Lemma refresh_spec b q :
  all_readable b ->
  exists cp, refresh rid q b = (Ok cp, set_checkpoints (<[q := cp]> (checkpoints b)) b) /\
    (known b q cp \/ cp_sequence cp = 0).
Proof.
  intros Hb. unfold refresh. rewrite (sm_bind_ok sm_get _ b b b eq_refl).
  set (persisted := if has_store b then saved b q else None).
  rewrite (sm_bind_ok _ _ b persisted b).
  2:{ subst persisted. destruct (has_store b); [by apply read_saved|done]. }
  rewrite (sm_bind_ok sm_get _ b b b eq_refl). eexists. split; [reflexivity|].
  assert (Hcur : forall c, default (checkpoint_at 0 0) (checkpoints b !! q) = c -> known b q c \/ cp_sequence c = 0).
  { unfold known. destruct (checkpoints b !! q) as [c'|]; cbn; intros c <-; auto. }
  unfold refreshed. destruct persisted as [p|] eqn:Hp; [|by apply Hcur].
  destruct (negb _ || _); [|by apply Hcur]. subst persisted. destruct (has_store b); [|done]. left. by right.
Qed.

Lemma set_known_moves b q n cp :
  known b q cp \/ cp_sequence cp <= 0 \/ cp_sequence cp = n ->
  moves q n b (set_checkpoints (<[q := cp]> (checkpoints b)) b).
Proof.
  intros Hcp. split; try done. intros q' cp' [Hk|Hk]; [|left; by right]. cbn in Hk.
  apply lookup_insert_Some in Hk as [[-> ->]|[Hne Hk]]; [|left; by left]. intuition.
Qed.

Lemma only_moves_advance policy q n : only_moves q n (advance_with_policy rid policy q n).
Proof.
  unfold advance_with_policy, advance_by. intros b Hb.
  destruct (refresh_spec b q Hb) as (cp & Hr & Hcp). rewrite (sm_bind_ok _ _ _ _ _ Hr). clear Hr.
  assert (H0 : moves q n b (set_checkpoints (<[q := cp]> (checkpoints b)) b)).
  { apply set_known_moves. destruct Hcp as [Hk|Hz]; [by left|]. right. left. lia. }
  set (b1 := set_checkpoints _ b) in *. assert (H1 : all_readable b1) by by apply (mv_readable _ _ _ _ H0).
  destruct (n <=? cp_sequence cp); [by split|].
  assert (Hrest : only_moves q n (b ← sm_get;
    _ ← (if has_store b then persist_with_recovery_policy RetriesExhausted policy
           (base_write_checkpoint rid q (checkpoint_at n (cp_config_hash cp))) else mret tt);
    modify (fun b => set_checkpoints (<[q := checkpoint_at n (cp_config_hash cp)]> (checkpoints b)) b))).
  { apply only_moves_bind; [apply only_moves_get|]. intros b2. apply only_moves_bind.
    - destruct (has_store b2); [|apply only_moves_ret]. apply only_moves_persist.
      apply (only_moves_write q (checkpoint_at n (cp_config_hash cp))).
    - intros _ b3 Hb3. split; [|done]. apply set_known_moves. auto. }
  destruct (Hrest b1 H1) as [H2 H3]. split; [|done]. by eapply moves_trans.
Qed.

Lemma only_moves_persist_after policy q n : only_moves q n (persist_after_side_effect rid policy q n).
Proof.
  unfold persist_after_side_effect. apply only_moves_bind; [apply only_moves_attempt, only_moves_advance|].
  intros [u|e|]; [apply only_moves_ret| |apply only_moves_ret].
  apply only_moves_bind; [apply only_moves_status|]. intros _. apply only_moves_err.
Qed.

(** ** The invariant *)

Section invariant.
Context (policy : ReactionRecoveryPolicy).
Lemma decode_raises (b : bytes) (e : exn) :
  Utf8.decode b = Raise e -> e = UnicodeDecodeError.
Proof.
  remember (length b) as n eqn:Hn. revert b Hn e.
  induction n as [n IH] using lt_wf_ind. intros b Hn e.
  assert (Hrec : forall r, (length r < n)%nat ->
            forall (f : str -> str), f <$> Utf8.decode r = Raise e ->
            e = UnicodeDecodeError).
  { intros r Hr f Hf. apply fmap_Raise in Hf. eapply IH; eauto. }
  destruct b as [|b0 r0]; [discriminate|]. cbn [Utf8.decode]. subst n.
  cbn [length] in Hrec.
  repeat match goal with
  | |- Raise _ = Raise _ -> _ => intros [= <-]; reflexivity
  | |- _ <$> Utf8.decode ?r = Raise _ -> _ =>
      apply Hrec; cbn [length]; lia
  | |- context [if ?c then _ else _] => destruct c
  | |- context [match ?l with [] => _ | _ :: _ => _ end] => destruct l
  end.
Qed.

End StringFacts.

(* ===================================================================== *)
(** ** The price normalizer *)
(* ===================================================================== *)

Section PriceNormalizer.

Lemma digit_range (c : Z) : digit c = true <-> 0x30 <= c <= 0x39.
Proof. unfold digit. rewrite andb_true_iff, !Z.leb_le. reflexivity. Qed.

Lemma isspace_false_above (c : Z) : 0x21 <= c <= 0x7F -> isspace c = false.
Proof.
  intros Hc. unfold isspace.
  repeat match goal with
  | |- _ || _ = false => apply orb_false_intro
  | |- (_ =? _) = false => apply Z.eqb_neq; lia
  | |- (?a <=? c) && (c <=? ?b) = false =>
      apply andb_false_iff;
      first [ left; apply Z.leb_gt; lia | right; apply Z.leb_gt; lia ]
  end.
Qed.

Lemma amount_char_plain (c : Z) :
  amount_char c = true -> isspace c = false /\ c <> colon.
Proof.
  unfold amount_char, comma, dot, colon. rewrite !orb_true_iff, digit_range, !Z.eqb_eq.
  intros H. split; [apply isspace_false_above|]; lia.
Qed.

Lemma grouped_amount_chars (s : str) :
  grouped_digits s = true -> forallb amount_char s = true.
Proof.
  unfold grouped_digits. rewrite andb_true_iff. intros [H _].
  rewrite forallb_forall in H |- *. intros c Hc. unfold amount_char.
  now rewrite (H c Hc).
Qed.

Lemma amount_text_chars (s : str) :
  amount_text s -> forallb amount_char s = true.
Proof.
  intros [H|(whole & frac & -> & Hw & Hf)].
  - now apply grouped_amount_chars.
  - rewrite forallb_app. cbn [forallb].
    rewrite (grouped_amount_chars _ Hw), (grouped_amount_chars _ Hf).
    reflexivity.
Qed.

========

**TASK REQUIREMENTS**: The response must consist of the lines above, from the first one through the line containing "b2. apply only_moves_bind.", reproduced exactly.

**SOLUTION FOR THIS EXERCISE**:
Lemma refresh_spec b q :
  all_readable b ->
  exists cp, refresh rid q b = (Ok cp, set_checkpoints (<[q := cp]> (checkpoints b)) b) /\
    (known b q cp \/ cp_sequence cp = 0).
Proof.
  intros Hb. unfold refresh. rewrite (sm_bind_ok sm_get _ b b b eq_refl).
  set (persisted := if has_store b then saved b q else None).
  rewrite (sm_bind_ok _ _ b persisted b).
  2:{ subst persisted. destruct (has_store b); [by apply read_saved|done]. }
  rewrite (sm_bind_ok sm_get _ b b b eq_refl). eexists. split; [reflexivity|].
  assert (Hcur : forall c, default (checkpoint_at 0 0) (checkpoints b !! q) = c -> known b q c \/ cp_sequence c = 0).
  { unfold known. destruct (checkpoints b !! q) as [c'|]; cbn; intros c <-; auto. }
  unfold refreshed. destruct persisted as [p|] eqn:Hp; [|by apply Hcur].
  destruct (negb _ || _); [|by apply Hcur]. subst persisted. destruct (has_store b); [|done]. left. by right.
Qed.

Lemma set_known_moves b q n cp :
  known b q cp \/ cp_sequence cp <= 0 \/ cp_sequence cp = n ->
  moves q n b (set_checkpoints (<[q := cp]> (checkpoints b)) b).
Proof.
  intros Hcp. split; try done. intros q' cp' [Hk|Hk]; [|left; by right]. cbn in Hk.
  apply lookup_insert_Some in Hk as [[-> ->]|[Hne Hk]]; [|left; by left]. intuition.
Qed.

Lemma only_moves_advance policy q n : only_moves q n (advance_with_policy rid policy q n).
Proof.
  unfold advance_with_policy, advance_by. intros b Hb.
  destruct (refresh_spec b q Hb) as (cp & Hr & Hcp). rewrite (sm_bind_ok _ _ _ _ _ Hr). clear Hr.
  assert (H0 : moves q n b (set_checkpoints (<[q := cp]> (checkpoints b)) b)).
  { apply set_known_moves. destruct Hcp as [Hk|Hz]; [by left|]. right. left. lia. }
  set (b1 := set_checkpoints _ b) in *. assert (H1 : all_readable b1) by by apply (mv_readable _ _ _ _ H0).
  destruct (n <=? cp_sequence cp); [by split|].
  assert (Hrest : only_moves q n (b ← sm_get;
    _ ← (if has_store b then persist_with_recovery_policy RetriesExhausted policy
           (base_write_checkpoint rid q (checkpoint_at n (cp_config_hash cp))) else mret tt);
    modify (fun b => set_checkpoints (<[q := checkpoint_at n (cp_config_hash cp)]> (checkpoints b)) b))).
  { apply only_moves_bind; [apply only_moves_get|]. intros b2. apply only_moves_bind.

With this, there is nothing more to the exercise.